The custom fetcher must be a class derived from Fetcher and must implement all pure virtual methods.
Methods Fetcher::initialize and Fetcher::finalize signals the fetcher to initialize or deinitialize itself.
They are provided mainly for convenience, and may found some use in a multithreaded environment.
The default fetcher on linux may be initialized multiple times without problems (so it can be used in multiple maps).
Method Fetcher::fetch is called by the library whenever it needs to download a resource.
It will pass a shared pointer to FetchTask.
FetchTask::Query::url is the url which should be downloaded and field FetchTask::Query::headers is an array of http headers, which should be added to the request (or overwrite it).

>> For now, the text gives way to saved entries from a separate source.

Definition put_page (id : PageId) (p : Page) (v : view) : view :=
  {| v_pages := <[id := p]> (v_pages v); v_next := v_next v; v_root := v_root v;
     v_dirty := note id p (v_dirty v); v_meta := v_meta v; v_len := v_len v |}.
Definition bump (v : view) : view :=
  {| v_pages := v_pages v; v_next := wrap64 (v_next v + 1); v_root := v_root v;
     v_dirty := v_dirty v; v_meta := v_meta v; v_len := v_len v |}.
Definition at_root (id : PageId) (v : view) : view :=
  {| v_pages := v_pages v; v_next := v_next v; v_root := id;
     v_dirty := note_root (v_meta v) id (v_dirty v); v_meta := v_meta v; v_len := v_len v |}.
Definition at_len (n : Z) (v : view) : view :=
  {| v_pages := v_pages v; v_next := v_next v; v_root := v_root v;
     v_dirty := v_dirty v; v_meta := v_meta v; v_len := n |}.

(** Every page that changed is noted as it is now, when pages are noted, and a page that is
    noted has the size of a page; the page of the root's id is not one of the tree's. *)
Record tracks (v v' : view) : Prop := {
  tr_meta : v_meta v' = v_meta v;
  tr_none : v_dirty v = None -> v_dirty v' = None;
  tr_some d : v_dirty v = Some d -> exists d', v_dirty v' = Some d' /\
    forall i,
      (d' !! i = d !! i /\ (v_meta v <> Some i -> v_pages v' !! i = v_pages v !! i)) \/
      (exists p, d' !! i = Some p /\ zlen p = PAGE_SIZE /\ (v_meta v = Some i \/ v_pages v' !! i = Some p))
}.

Lemma tracks_refl v : tracks v v.
Proof. split; [done|done|]. intros d Hd. exists d. split; [done|]. intros i. by left. Qed.

Lemma tracks_trans v1 v2 v3 : tracks v1 v2 -> tracks v2 v3 -> tracks v1 v3.
Proof.
  intros [M1 N1 S1] [M2 N2 S2]. split; [congruence|auto|]. intros d Hd.
  destruct (S1 d Hd) as (d2 & Hd2 & H2). destruct (S2 d2 Hd2) as (d3 & Hd3 & H3). exists d3. split; [done|]. intros i.
  rewrite M1 in H3. destruct (H3 i) as [[E3 P3]|E3]; [|by right]. rewrite E3.
  destruct (decide (v_meta v1 = Some i)) as [Hm|Hm].
  - destruct (H2 i) as [[E2 _]|(p & Hp & Hz & _)]; [by left|]. right. exists p. by split_and!; [| |left].
  - rewrite (P3 Hm). apply H2.
Qed.

Lemma tracks_put id p v : zlen p = PAGE_SIZE -> tracks v (put_page id p v).
Proof.
  intros Hz. split; [done|by cbn; intros ->|]. cbn. intros d ->. eexists. split; [reflexivity|]. intros i.
  destruct (decide (i = id)) as [->|]; [right; exists p; by rewrite !lookup_insert_eq; split_and!; [| |right]|].
  left. by rewrite !lookup_insert_ne.
Qed.

Lemma btree_encode_len m p : BtreeMetaPage.btree_encode m = Ret p -> zlen p = PAGE_SIZE.
Proof.
  assert (zlen BtreeMetaPage.BTREE_MAGIC = 8) as Hmg by reflexivity. unfold BtreeMetaPage.btree_encode.
  rewrite put_range_ok by clia. cbn [mbind outcome_bind].
  do 2 (rewrite put_range_ok by clia; cbn [mbind outcome_bind]). intros [= <-]. clia.
Qed.

Lemma tracks_at_root id v : tracks v (at_root id v).
Proof.
  split; [done|cbn; intros ->; unfold note_root; by repeat case_match|]. cbn. unfold note_root. intros d ->.
  destruct (v_meta v) as [m|]; [|by exists d; split; [done|left]].
  destruct (BtreeMetaPage.btree_encode _) as [pg| | |] eqn:He; try (by exists d; split; [done|left]).
  eexists. split; [reflexivity|]. intros i. destruct (decide (i = m)) as [->|].
  - right. exists pg. rewrite lookup_insert_eq. split_and!; [done|by eapply btree_encode_len|by left].
  - left. split; [apply lookup_insert_ne; congruence|done].
Qed.

(** A page that represents a node has the size of a page. *)
Ltac page_size := first [match goal with H : rep ?p _ _ |- zlen ?p = PAGE_SIZE => exact (rp_len _ _ _ H) end | BpSpec.clia].

Section Run.
Context {R : IdRange} {P : Type} `{PageProviderLaws P}.

Abbreviation T := (st (PageBPlusTree P) Error) (only parsing).

Definition view_with (v : pview provider_rest) (n : Z) : view := {|
  v_pages := pv_pages v; v_next := pv_next v; v_root := pv_root v; v_dirty := pv_dirty v; v_meta := pv_meta v; v_len := n |}.
Definition vw (t : PageBPlusTree P) : view := view_with (view_of (provider t)) (len t).
Definition rest (t : PageBPlusTree P) : provider_rest := pv_rest (view_of (provider t)).

(** What every method of the tree keeps. *)
Definition kept (t t' : PageBPlusTree P) : Prop :=
  provider_ok R (provider t') /\ rest t' = rest t /\ tracks (vw t) (vw t').

Definition run_to {A} (m : T A) (v : view) (a : A) (v' : view) : Prop :=
  forall t, provider_ok R (provider t) -> vw t = v -> exists t', m t = (Ret a, t') /\ vw t' = v' /\ kept t t'.

Lemma run_bind {A B} (m : T A) (f : A -> T B) v a v1 b v2 :
  run_to m v a v1 -> run_to (f a) v1 b v2 -> run_to (m ≫= f) v b v2.
Proof.
  intros Hm Hf t Ho Ht. destruct (Hm t Ho Ht) as (t1 & Hm1 & Ht1 & Ho1 & Hr1 & Hk1).
  destruct (Hf t1 Ho1 Ht1) as (t2 & Hf2 & Ht2 & Ho2 & Hr2 & Hk2).
  exists t2. split; [by rewrite (st_bind_ret _ _ _ _ _ Hm1)|]. split; [done|]. split; [done|].
  split; [by rewrite Hr2|by eapply tracks_trans].
Qed.

(** A call that does not change the view, and one that does. *)
Lemma kept_same t p' n :
  provider_ok R p' -> view_of p' = view_of (provider t) -> vw {| provider := p'; len := n |} = at_len n (vw t) ->
  kept t {| provider := p'; len := n |}.
Proof.
  intros Ho Hv E. split; [done|]. unfold rest. cbn [provider]. rewrite Hv, E. split; [done|].
  split; [done|done|]. cbn. intros d Hd. exists d. split; [done|]. intros i. by left.
Qed.

Lemma kept_refl t : provider_ok R (provider t) -> kept t t.
Proof. intros Ho. split; [done|]. split; [done|apply tracks_refl]. Qed.

Lemma run_ret {A} (a : A) v : run_to (mret a) v a v.
Proof. intros t Ho <-. exists t. split; [done|]. split; [done|by apply kept_refl]. Qed.

Lemma run_lift {A} (m : outcome Error A) a v : m = Ret a -> run_to (lift m) v a v.
Proof. intros ->. apply (run_ret a). Qed.

Lemma run_lift_bind {A B} (m : outcome Error A) (f : A -> T B) a v b v' :
  m = Ret a -> run_to (f a) v b v' -> run_to (lift m ≫= f) v b v'.
Proof. intros. eapply run_bind; [by apply run_lift|done]. Qed.

Lemma run_read id v p : v_pages v !! id = Some p -> run_to (read id) v (Some p) v.
Proof.
  intros Hp t Ho <-. destruct (prov_read R id p (provider t) Ho Hp) as (p' & Hr & Ho' & Hv).
  assert (E : vw {| provider := p'; len := len t |} = vw t) by (unfold vw; cbn; by rewrite Hv).
  unfold read. rewrite Hr. eexists. split; [reflexivity|]. split; [exact E|]. by apply kept_same.
Qed.

Lemma run_read_or id v p : v_pages v !! id = Some p -> run_to (read_or id) v p v.
Proof. intros Hp. eapply run_bind; [by apply run_read|]. by apply run_lift. Qed.

Lemma run_write id p v : id_in id -> zlen p = PAGE_SIZE -> run_to (write id p) v tt (put_page id p v).
Proof.
  intros Hid Hz t Ho <-. destruct (prov_write R id p (provider t) Ho Hid) as [Ho' Hv].
  assert (E : vw {| provider := write_page id p (provider t); len := len t |} = put_page id p (vw t))
    by (unfold vw; cbn; by rewrite Hv).
  eexists. split; [reflexivity|]. split; [exact E|]. split; [done|]. rewrite E. unfold rest. cbn [provider]. rewrite Hv.
  split; [done|by apply tracks_put].
Qed.

Lemma run_alloc v : run_to alloc v (v_next v) (bump v).
Proof.
  intros t Ho <-. destruct (prov_alloc R (provider t) Ho) as (p' & Ha & Ho' & Hv).
  assert (E : vw {| provider := p'; len := len t |} = bump (vw t)) by (unfold vw; cbn; by rewrite Hv).
  unfold alloc. rewrite Ha. eexists. split; [reflexivity|]. split; [exact E|]. split; [done|]. rewrite E. unfold rest.
  cbn [provider]. rewrite Hv. split; [done|]. destruct (tracks_refl (vw t)). by split.
Qed.

Lemma run_get_root v : run_to get_root v (v_root v) v.
Proof.
  intros t Ho <-. exists t. unfold get_root, gets. rewrite prov_root. split; [done|]. split; [done|by apply kept_refl].
Qed.

Lemma run_set_root id v : run_to (set_root id) v tt (at_root id v).
Proof.
  intros t Ho <-. destruct (prov_set_root R id (provider t) Ho) as [Ho' Hv].
  assert (E : vw {| provider := set_root_page_id id (provider t); len := len t |} = at_root id (vw t))
    by (unfold vw; cbn; by rewrite Hv).
  eexists. split; [reflexivity|]. split; [exact E|]. split; [done|]. rewrite E. unfold rest. cbn [provider]. rewrite Hv.
  split; [done|apply tracks_at_root].
Qed.

Lemma run_len_incr v : run_to len_incr v tt (at_len (wrap64 (v_len v + 1)) v).
Proof. intros t Ho <-. eexists. split; [reflexivity|]. split; [done|]. by apply kept_same. Qed.

Lemma run_len_decr v : run_to len_decr v tt (at_len (sat_sub (v_len v) 1) v).
Proof. intros t Ho <-. eexists. split; [reflexivity|]. split; [done|]. by apply kept_same. Qed.

(** ** Latches *)

(** A write latch is granted when no page that is held has the same id: below the number of
    stripes, ids do not share one.  The id of the root latch is below those of the pages. *)
Lemma run_write_latch held id v :
  0 <= id < id_hi -> Forall (fun g : held_latch => 0 <= g.1 < id_hi /\ g.1 <> id) held ->
  run_to (acquire_write_latch held id) v tt v.
Proof.
  intros Hid Hh t Ho <-. pose proof (prov_stripes R _ Ho) as Hs. exists t. unfold acquire_write_latch, latch.
  rewrite permits_all; [|lia|eapply Forall_impl; [exact Hh|]; intros g Hg; cbn in Hg; lia].
  rewrite Z.leb_refl. split; [done|]. split; [done|by apply kept_refl].
Qed.

Lemma run_write_latch_alone id v : run_to (acquire_write_latch [] id) v tt v.
Proof. intros t Ho <-. exists t. split; [reflexivity|]. split; [done|by apply kept_refl]. Qed.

This method must not block.
Whenever the fetcher finishes a task (successfully or not), it should fill in all response-related fields it can, and call FetchTask::fetchDone.
Field FetchTask::Reply::code should contain the http status code.
If the client is beeing redirected, the new address goes to the field FetchTask::Reply::redirectUrl.
If the download was successful, buffer FetchTask::Reply::content should be filled with the response data (without any headers)
and FetchTask::Reply::contentType should be the content of http header Content-Type.
The method FetchTask::fetchDone may be called from any thread.
Note: if the fetcher receives a redirection (http status code between 300 and 399), it should not follow it, but proceed as if finished.
Note: the library may drop all references to the task before it is finished, therefore the fetcher must hold the shared pointer to the FetchTask, not just a plain pointer.